Businessmen Ambivalent About Clinton's Economics
DEMOCRATIC presidential nominee Bill Clinton bellows out "People First!" in his bid to American voters. If he is sent to Washington, he says, it will mean a victory in the fight for greater investments in the nation's educational system, its infrastructure, its health care, and worker training.
In a departure from past Democratic platforms that have underscored programs the country's citizens are considered entitled to, Clinton's plan stresses that government is powerless without the forceful participation of business.
Business interests from small entrepreneurs to large industrialists are anxious to see whether Arkansas Governor Clinton's deeds match his rhetoric, creating a leaner bureaucracy with more money for contracts in the private sector.
But the capacity of the federal government, almost $4 trillion in debt, to act alone is strictly limited. The Democratic platform rejects the idea that "we can hamstring business and tax and spend our way to prosperity."
The candidate proposes incentives to spur private investment, including a targeted investment tax credit, a permanent research-and-development tax credit, and a credit for investments in new enterprises.
That's good news for the US economy, business economists say, because without a revitalized commercial sector, two-thirds of economic activity - consumer spending - will remain flat. Spending ability lacking
"The consumer is tapped out," says David Wyss, chief financial economist of DRI/McGraw Hill, based in Lexington, Mass.
"The problem this year is not with the consumer's willingness to spend, it's their ability to spend," Mr. Wyss says. Consumers have been in retreat for the past two years, as the lingering recession has threatened their livelihoods and their savings.
"To spend more, consumers need jobs. And the only way that will happen is through increased business spending, which will create employment," Wyss says.
At present, business confidence is at a low ebb, says William MacReynolds, director of the Economic Policy Center at the United States Chamber of Commerce.
He says the most important barometer of economic activity is business borrowing, which is "increasing at an extremely low rate. It's now at 3 percent a year, and it has to reach at least 6 percent a year before we can say it's a healthy level."
Mr. MacReynolds says, "There's been no equivalent [of the poor business climate] since 1930. Asset values are plummeting and debt growth has been rapid."
Would a new Clinton administration reverse this trend? His "Invest in America" pledge to spend $50 billion a year over the next five years is "good news for business," says Wyss. The depressed construction industry will benefit from transportation and other infrastructure spending, he says.
"Fifty billion dollars is less than 1 percent of our gross national product; it's not enough to stimulate the economy much, but it will generate some activity," Wyss notes. Democrats' rhetoric appealing
With its new emphasis on economic growth, the Democratic Party's rhetoric is "more appealing to American business than it has been in a long time," says Michael Roush, chief Senate lobbyist for the Washington-based National Federation of Independent Businesses (NFIB).
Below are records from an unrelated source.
(** ** The client, and the record of what a run does *)

(** One call on the [githubClient] interface, with its arguments. *)
Inductive Call : Type :=
| CallIsCollaborator (owner repo login : string)
| CallAddLabel (owner repo : string) (number : Z) (label : string)
| CallRemoveLabel (owner repo : string) (number : Z) (label : string)
| CallGetIssueLabels (org repo : string) (number : Z)
| CallGetPullRequest (org repo : string) (number : Z)
| CallListIssueComments (org repo : string) (number : Z)
| CallDeleteComment (org repo : string) (ID : Z)
| CallBotName.

(** One line given to the logger: [log.Info(msg)], or
    [log.WithError(err).Errorf(format, org, repo, number)]. *)
Inductive LogEntry : Type :=
| LogInfo (msg : string)
| LogErrorf (err : string) (format : string) (org repo : string) (number : Z).

Inductive Event : Type :=
| ClientCall (c : Call)
| Logged (l : LogEntry).

Fixpoint callsOf (tr : list Event) : list Call :=
  match tr with
  | [] => []
  | ClientCall c :: rest => c :: callsOf rest
  | Logged _ :: rest => callsOf rest
  end.

Definition isAddLabel (c : Call) : bool :=
  match c with CallAddLabel _ _ _ _ => true | _ => false end.

Definition isRemoveLabel (c : Call) : bool :=
  match c with CallRemoveLabel _ _ _ _ => true | _ => false end.

Definition countCalls (p : Call -> bool) (tr : list Event) : nat :=
  List.length (filter p (callsOf tr)).

(** The interface [githubClient].  [St] is the state behind the client
    (the remote repository as the client sees it); a method takes the state
    and gives its results and the next state.  [PullRequest] and
    [IssueComment] stand for the two payload types the handler never
    looks at. *)
Record githubClient (St PullRequest IssueComment : Type) : Type := {
  IsCollaborator : string -> string -> string -> St -> (bool * error) * St;
  AddLabel : string -> string -> Z -> string -> St -> error * St;
  RemoveLabel : string -> string -> Z -> string -> St -> error * St;
  GetIssueLabels : string -> string -> Z -> St -> (list Label * error) * St;
  GetPullRequest : string -> string -> Z -> St -> (option PullRequest * error) * St;
  ListIssueComments : string -> string -> Z -> St -> (list IssueComment * error) * St;
  DeleteComment : string -> string -> Z -> St -> error * St;
  BotName : St -> (string * error) * St
}.

(** reviewCtx contains information about each review event *)
Record reviewCtx : Type := {
  author : string;
  issueAuthor : string;
  body : string;
  htmlURL : string;
  repo : Repo;
  number : Z
}.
Some 45 percent of the NFIB's 570,000 members are Republicans; the remaining 55 percent is split between Democrats and Independents.
Mr. Roush says he hopes "to get beneath the rhetoric of the Clinton campaign." He highlights some chief concerns of NFIB entrepreneurs.
"Our members want to know whether the candidates favor the Democrats' national health insurance plan of pay or play. The NFIB doesn't. Members want to know whether the candidates would require businesses to offer parental leave - we don't," Roush continues.
"Although 94 percent of small businesses already provide some sort of parental leave, they want the flexibility to arrange benefit packages themselves. Our members want to know whether the candidates support businesses' permanent replacement of striking workers - we do."
Businesses distrust the White House and Congress, Roush says. They fear the cost, bureaucracy, litigation and uncertainty of government regulations, he explains. After three Republican administrations, the business community is frustrated with failed economic policies, and wants a change, he adds.
Roush says that, given Clinton's pro-feminist stand, he may win the support of a greater number of businesswomen than either Bush or Perot.
"The fastest-growing segment of our business community is women-owned firms," Roush says. But he notes that business doesn't favor Clinton's running mate, US Sen. Albert Gore Jr. of Tennessee.
"His voting record in Congress is pretty abysmal vis-a-vis business," Roush says, and his environmental stance will translate into tough regulations on business and threaten to cut into its bottom line.